(Task material Opens)

(** * Cosmic Rocket League: arena physics, pickups, scoring and AI adaptation

    A shallow embedding of [rocket-league-5.py].  Python's [float] is read as
    a real number ([R]) and Python's [int] as [Z]; [math.sqrt], [math.cos],
    [math.sin] and [**] are the real functions [sqrt], [cos], [sin] and
    [Rpower].  Every class of the program has a module of the same name, the
    methods keep their names, and an object that a method mutates is passed
    in and returned.  Drawing code and the particle bursts are left out. *)

From Stdlib Require Import String.
From Stdlib Require Import Reals Lra Lia ZArith Bool List.
Import ListNotations.

Open Scope R_scope.

(** ** Comparisons of floats as booleans *)

Definition Rltb (a b : R) : bool := if Rlt_dec a b then true else false.
Definition Rleb (a b : R) : bool := if Rle_dec a b then true else false.

(** [int(x)] on a float: truncation toward zero. *)
Definition py_int (r : R) : Z :=
  if Rle_dec 0 r then Int_part r else (- Int_part (- r))%Z.

(** [a % b] on floats, for [b <> 0]: the remainder of the floored division,
    [a - b * floor(a / b)]. *)
Definition py_mod (a b : R) : R := a - b * IZR (Int_part (a / b)).

(** [math.atan2(y, x)]: the angle of the point [(x, y)], in [(-pi, pi]]. *)
Definition atan2 (y x : R) : R :=
  if Rltb 0 x then atan (y / x)
  else if Rltb x 0 then (if Rleb 0 y then atan (y / x) + PI else atan (y / x) - PI)
  else if Rltb 0 y then PI / 2
  else if Rltb y 0 then - PI / 2
  else 0.

(** ** CONFIG *)

Definition SCREEN_W : Z := 1280.
Definition SCREEN_H : Z := 720.
Definition BALL_RADIUS : Z := 16.
Definition CAR_W : Z := 36.
Definition CAR_H : Z := 22.
Definition GOAL_W : Z := 22.
Definition GOAL_H : Z := 150.
Definition BOOST_MAX : R := 100.
Definition BOOST_RECHARGE : R := 8.
Definition BOOST_COST : R := 30.
Definition BOOST_SPEED : R := 520.
Definition MAX_SPEED : R := 380.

(Task material Closes)

What is being asked
Starting at the line that contains "Definition CAR_H : Z := 22.", write out every line to the end of the entries, exactly as given.

Solution to the problem
Definition CAR_H : Z := 22.
Definition GOAL_W : Z := 22.
Definition GOAL_H : Z := 150.
Definition BOOST_MAX : R := 100.
Definition BOOST_RECHARGE : R := 8.
Definition BOOST_COST : R := 30.
Definition BOOST_SPEED : R := 520.
Definition MAX_SPEED : R := 380.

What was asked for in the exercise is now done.